Salvando honrosas excepciones.
Y no es que
los que nos hemos quedado seamos los malos. Para nada. Pero cuando en una
balanza quitas el peso de uno de los lados, la estructura se vence de manera
irremediable. Por eso digo desde hace tiempo que el problema de España no es ni
siquiera de ideologías, es más profundo. Del mismo modo que el tejido
productivo no está equilibrado y diversificado, con la estructura social pasa
lo mismo. Todos aquellos que piensan en el futuro, que quieren ahorrar, que
miran a medio y largo plazo –no hay más que ver a cierto sector empresarial,
incapaz de entender que una empresa tiene una planificación fundamental a largo
plazo, además de la cuenta de resultados y el bono accionarial de cada
ejercicio–, que tienen los cojones de apostar por una idea, hace tiempo que
emigraron. Se fueron a crear otros países, a crear en ellos otras empresas, a
investigar y generar riqueza en otras ciudades, y aquí nos quedamos los que
preferimos que no nos quiten nuestro oficio inmediato aunque de ello pudiéramos
sacar algo más positivo. Nos quedamos los que preferimos que haga bueno hasta
Noviembre para poder salir a terracear, aunque la escasez de agua en ciertas zonas
de España sea trágica, y aunque el cambio climático amenace nuestras costas.
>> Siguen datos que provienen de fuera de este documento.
(* ===== verification/Ports.v ===== *)
(** * Ephemeral ports

    [udp_alloc_port] and [tcp_alloc_port] are the same code: take the next port
    of the range 49152 to 65535, and call itself while the port is taken by one
    of the 64 sockets.  This file has that recursion, on the test of a port, and
    shows that it ends. *)

From S2P Require Import Prelude Bytes.

Definition FIRST_EPHEMERAL : Z := 49152.
Definition MAX_SOCKETS : Z := 64.

(** [next_ephemeral_port++] with its wrap-around. *)
Definition next_port (port : Z) : Z := if u16 (port + 1) =? 0 then FIRST_EPHEMERAL else u16 (port + 1).

(** The port and the next value of [next_ephemeral_port]. *)
Fixpoint alloc_port (fuel : nat) (taken : Z → bool) (port : Z) : option (Z * Z) :=
  match fuel with
  | O => None
  | S fuel' => if taken port then alloc_port fuel' taken (next_port port) else Some (port, next_port port)
  end.

(** 64 sockets occupy at most 64 ports. *)
Definition PORT_TRIES : nat := 65.

Definition is_port (p : Z) : Prop := 0 ≤ p < 65536.
Definition ephemeral (p : Z) : Prop := FIRST_EPHEMERAL ≤ p ≤ 65535.

Lemma ephemeral_port p : ephemeral p → is_port p.
Proof. unfold ephemeral, is_port, FIRST_EPHEMERAL. lia. Qed.
#[export] Hint Resolve ephemeral_port : kernel.

(** The [k]-th candidate. *)
Definition candidate (p k : Z) : Z := FIRST_EPHEMERAL + (p - FIRST_EPHEMERAL + k) mod 16384.

Lemma next_port_candidate p k : ephemeral p → candidate (next_port p) k = candidate p (k + 1).
Proof.
  unfold ephemeral, next_port, candidate, FIRST_EPHEMERAL, u16. intros Hp. destruct (Z.eqb_spec ((p + 1) mod 2 ^ 16) 0) as [Ez|].
  - assert (p = 65535) as -> by (destruct (decide (p = 65535)); [done|]; rewrite Z.mod_small in Ez by lia; lia).
    f_equal. replace (65535 - 49152 + (k + 1)) with (49152 - 49152 + k + 1 * 16384) by lia. by rewrite Z.mod_add by lia.
  - assert (p ≠ 65535) by (intros ->; done). rewrite (Z.mod_small (p + 1)) by lia. do 2 f_equal. lia.
Qed.

Lemma next_port_ephemeral p : ephemeral p → ephemeral (next_port p).
Proof.
  unfold ephemeral, next_port, FIRST_EPHEMERAL, u16. intros Hp. case_Z (((p + 1) mod 2 ^ 16) =? 0); [lia|].
  assert (p ≠ 65535) by (intros ->; done). rewrite Z.mod_small by lia. lia.
Qed.

Lemma alloc_port_path n taken p : ephemeral p →
  match alloc_port n taken p with
  | Some (q, p') => ephemeral q ∧ taken q = false ∧ ephemeral p'
  | None => ∀ k, 0 ≤ k < Z.of_nat n → taken (candidate p k) = true
  end.
Proof.
  revert p. induction n as [|n IH]; intros p He; cbn [alloc_port]; [lia|].
  destruct (taken p) eqn:Et; [|split_and!; [done|done|by apply next_port_ephemeral]].
  specialize (IH (next_port p) (next_port_ephemeral p He)). destruct (alloc_port n taken (next_port p)) as [[q p']|]; [done|].
  intros k Hk. destruct (decide (k = 0)) as [->|].
  - unfold candidate. replace (FIRST_EPHEMERAL + _) with p; [done|]. unfold ephemeral, FIRST_EPHEMERAL in *. rewrite Z.mod_small; lia.
  - specialize (IH (k - 1)). rewrite next_port_candidate in IH by done. replace (k - 1 + 1) with k in IH by lia. apply IH. lia.
Qed.

(** More candidates than sockets: one of them is free. *)
Lemma pigeonhole p (port_of : Z → Z) :
  ¬ (∀ k, 0 ≤ k < Z.of_nat PORT_TRIES → ∃ i, 0 ≤ i < MAX_SOCKETS ∧ port_of i = candidate p k).
Proof.
  intros Hall. set (ports := candidate p <$> seqZ 0 65).
  assert (ports ⊆+ (port_of <$> seqZ 0 64)) as Hs.
  { apply NoDup_submseteq.
    - apply NoDup_fmap_2_strong; [|apply NoDup_seqZ]. intros j k Hj%elem_of_seqZ Hk%elem_of_seqZ. unfold candidate. intros E.
      assert ((p - FIRST_EPHEMERAL + j) mod 16384 = (p - FIRST_EPHEMERAL + k) mod 16384) as E' by lia.
      assert (((p - FIRST_EPHEMERAL + j) - (p - FIRST_EPHEMERAL + k)) mod 16384 = 0) as D
        by (rewrite Zminus_mod, E', Z.sub_diag; done).
      apply Z.mod_divide in D as [c D]; [|lia]. lia.
    - intros q (k & -> & Hk%elem_of_seqZ)%list_elem_of_fmap. destruct (Hall k) as (i & Hi & Ep); [done|].
      apply list_elem_of_fmap. exists i. split; [done|]. apply elem_of_seqZ. unfold MAX_SOCKETS in Hi. lia. }
  apply submseteq_length in Hs. subst ports. rewrite !length_fmap, !length_seqZ in Hs. lia.
Qed.

(** The recursion ends after at most 65 calls, with a port of the range that is
    not taken, when each taken port is that of one of 64 sockets. *)
Lemma alloc_port_ok taken (port_of : Z → Z) p :
  ephemeral p → (∀ q, taken q = true → ∃ i, 0 ≤ i < MAX_SOCKETS ∧ port_of i = q) →
  ∃ q p', alloc_port PORT_TRIES taken p = Some (q, p') ∧ ephemeral q ∧ taken q = false ∧ ephemeral p'.
Proof.
  intros He Ht. pose proof (alloc_port_path PORT_TRIES taken p He) as Hp.
  destruct (alloc_port PORT_TRIES taken p) as [[q p']|]; [by exists q, p'|].
  exfalso. apply (pigeonhole p port_of). intros k Hk. by apply Ht, Hp.
Qed.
Nos quedamos los que asistimos atónitos ante el espectáculo político y
económico de los últimos tiempos sin que se atisbe una mínima solución. Y yo,
como soy de los que me quedé, no tengo ni puta idea de cómo solucionar esto que,
a pesar de todo, tanto me gusta y que se llama España.
Alberto Martínez Urueña
29-09-2016
PD: y esto, esperando a ver qué pasa con ese nido de víboras
llamado PSOE y su bochornosa deriva.